How do the lines below between the ones holding "split; [|done]. apply" and "Proof. unfold local_step.", inclusive, read? Give them again exactly, with no other lines.

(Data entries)

^^^^^^^^

(* ===== verification/LeaderProps.v ===== *)
(** * The invariant of an election

    The processes of [LeaderRel] over the server of [LeaderServer]: who has the
    lock has won or is about to know it, nobody else has, and while nobody has
    it everybody is about to try ([lead_inv], [step_keeps]). *)

From S2P Require Import Prelude Names ServerTypes ServerDB ServerDBWf BackstoreRefine Interfaces ClientLib DbApi TreeStore.
From S2P Require Import ServerLogic LogicInv LogicSpec ChubbyApp Programs LeaderElect LeaderServer LeaderRel.

(** ** What is delivered *)

Lemma replies_none se os : Forall (fun o => match o with OReply se' _ _ => se' <> se | _ => True end) os -> replies_for se os = [].
Proof.
  induction 1 as [|o os Ho _ IH]; [done|]. cbn. destruct o as [se' x r|se' e]; [|done]. destruct (Z.eqb_spec se' se); done.
Qed.

Lemma replies_app se os1 os2 : replies_for se (os1 ++ os2) = replies_for se os1 ++ replies_for se os2.
Proof. apply omap_app. Qed.

Lemma replies_events se m ev f : replies_for se (event_msgs m ev f) = [].
Proof. apply replies_none, list.Forall_forall. by intros o (t & -> & _)%list_elem_of_fmap. Qed.

(** A reply without events. *)
Lemma just_reply l f : l = l ++ event_msgs ∅ 0 f.
Proof. by rewrite app_nil_r. Qed.

Lemma replies_own se x r : replies_for se (reply_msgs se x r) = if x =? INTERNAL then [] else [(x, r)].
Proof. unfold reply_msgs. destruct (x =? INTERNAL); [done|]. cbn. by rewrite Z.eqb_refl. Qed.

Lemma replies_other se se' x r : se <> se' -> replies_for se' (reply_msgs se x r) = [].
Proof. intros H. apply replies_none. unfold reply_msgs. destruct (x =? INTERNAL); by repeat constructor. Qed.

Lemma events_told se m ev f : se ∈ lst m f -> mkEventContent ev f ∈ events_for se (event_msgs m ev f).
Proof.
  intros H. unfold events_for. apply list_elem_of_omap. exists (OEvent se (mkEventContent ev f)). rewrite Z.eqb_refl.
  split; [|done]. apply list_elem_of_fmap. by exists se.
Qed.

Lemma alive_deliver {L} os (P : Proc L) : alive (deliver_to os P) = alive P.
Proof. by rewrite deliver_to_eq. Qed.

(** A process keeps its session. *)
Lemma local_session {L} t (P P' : Proc L) : local_step t P = Some P' -> p_session P' = p_session P.
Proof. unfold local_step. destruct (thread P t); try done; [destruct (ready _); [|done]|..]; by intros [= <-]. Qed.
Lemma reply_session {L} b (P P' : Proc L) : take_reply b P = Some P' -> p_session P' = p_session P.
Proof.
  unfold take_reply. destruct (p_pending P) as [[t x]|]; [|done]. destruct (p_replies P) as [|[x' r] rest]; [done|].
  destruct (thread P t); try done. destruct (if x' =? x then _ else _); by intros [= <-].
Qed.
Lemma event_session {L} (cb : nat -> EventContent -> prog L) i (P P' : Proc L) : take_event cb i P = Some P' -> p_session P' = p_session P.
Proof. unfold take_event. destruct (p_callback P); try done. destruct (p_events P); [done|]. by intros [= <-]. Qed.

(** ** A call *)

Section call.
Context (hdl : FileHandler).
Implicit Types (pl : place) (P : Proc lead_vars).

(** The process [P] whose thread [t] has sent a request and is sent [r] for it. *)
Lemma called pl t o k P os r : citizen hdl pl P -> thread P t = Call o k -> p_pending P = None ->
  replies_for (pl_session pl) os = (if p_xid P =? INTERNAL then [] else [(p_xid P, r)]) -> fits r ->
  let P' := deliver_to os (ask t P) in
  citizen hdl pl P' /\
  ((o = L_tryAcquire (pl_fd pl) -> r <> RepBool (RB_val true)) -> innocent pl P -> innocent pl P') /\
  (elected pl P \/ o = L_tryAcquire (pl_fd pl) /\ r = RepBool (RB_val true) -> elected pl P') /\
  (o <> L_tryAcquire (pl_fd pl) -> keen pl P -> keen pl P').
Proof.
  intros [C1 C2 C3 C4 C5] Hc Hp Hr Hfit P'. rewrite Hp in C5.
  assert (thread P' = thread P /\ p_log P' = p_log P /\ p_pending P' = Some (t, p_xid P) /\
    p_replies P' = (if p_xid P =? INTERNAL then [] else [(p_xid P, r)])) as (E1 & E2 & E3 & E4).
  { unfold P'. rewrite deliver_to_eq. cbn. rewrite C1, Hr, C5. by split_and!. }
  assert (forall x r', (x, r') ∈ p_replies P' -> x = p_xid P /\ r' = r) as Hin.
  { intros x r' H. rewrite E4 in H. destruct (p_xid P =? INTERNAL); [by apply elem_of_nil in H|].
    apply list_elem_of_singleton in H. by injection H as -> ->. }
  split_and!.
  - split.
    + unfold P'. by rewrite deliver_to_eq.
    + unfold P'. by rewrite deliver_to_eq.
    + unfold P'. by rewrite deliver_to_eq.
    + intros t'. rewrite E1. apply C4.
    + rewrite E3, E1, E4. split; [by eexists _, _|]. destruct (Z.eqb_spec (p_xid P) INTERNAL); [by left|]. right.
      split; [done|]. by exists r.
  - intros Hno (I1 & I2 & I3). split_and!.
    + intros t'. rewrite E1. apply I1.
    + intros (t0 & x & k0 & H1 & H2 & H3). rewrite E3 in H1. injection H1 as <- <-. rewrite E1, Hc in H2. injection H2 as -> ->.
      destruct (Hin _ _ H3) as [_ <-]. by apply Hno.
    + unfold announced. by rewrite E2.
  - intros [[Hn|[[t' Hcl]|[(t0 & x & k0 & H1 & _)|[t0 H1]]]]|[-> ->]].
    + left. unfold announced. by rewrite E2.
    + right. left. exists t'. by rewrite E1.
    + by rewrite Hp in H1.
    + by rewrite Hp in H1.
    + destruct (Z.eqb_spec (p_xid P) INTERNAL) as [Ex|Ex].
      * right. right. right. exists t. by rewrite E3, Ex.
      * right. right. left. exists t, (p_xid P), k. rewrite E3, E1, E4. split_and!; [done|done|by left].
  - intros Ho [(e & He & Hl)|(t' & Hcl & _)].
    + left. exists e. split; [|done]. unfold P'. rewrite deliver_to_eq. cbn. apply elem_of_app. by left.
    + right. exists t'. rewrite E1, E3. split; [done|]. intros x [= -> _]. rewrite Hc in Hcl. by apply Ho.
Qed.
End call.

^^^^^^^^

RESPONSE BELOW:
  split; [|done]. apply list_elem_of_fmap. by exists se.
Qed.

Lemma alive_deliver {L} os (P : Proc L) : alive (deliver_to os P) = alive P.
Proof. by rewrite deliver_to_eq. Qed.

(** A process keeps its session. *)
Lemma local_session {L} t (P P' : Proc L) : local_step t P = Some P' -> p_session P' = p_session P.
Proof. unfold local_step. destruct (thread P t); try done; [destruct (ready _); [|done]|..]; by intros [= <-]. Qed.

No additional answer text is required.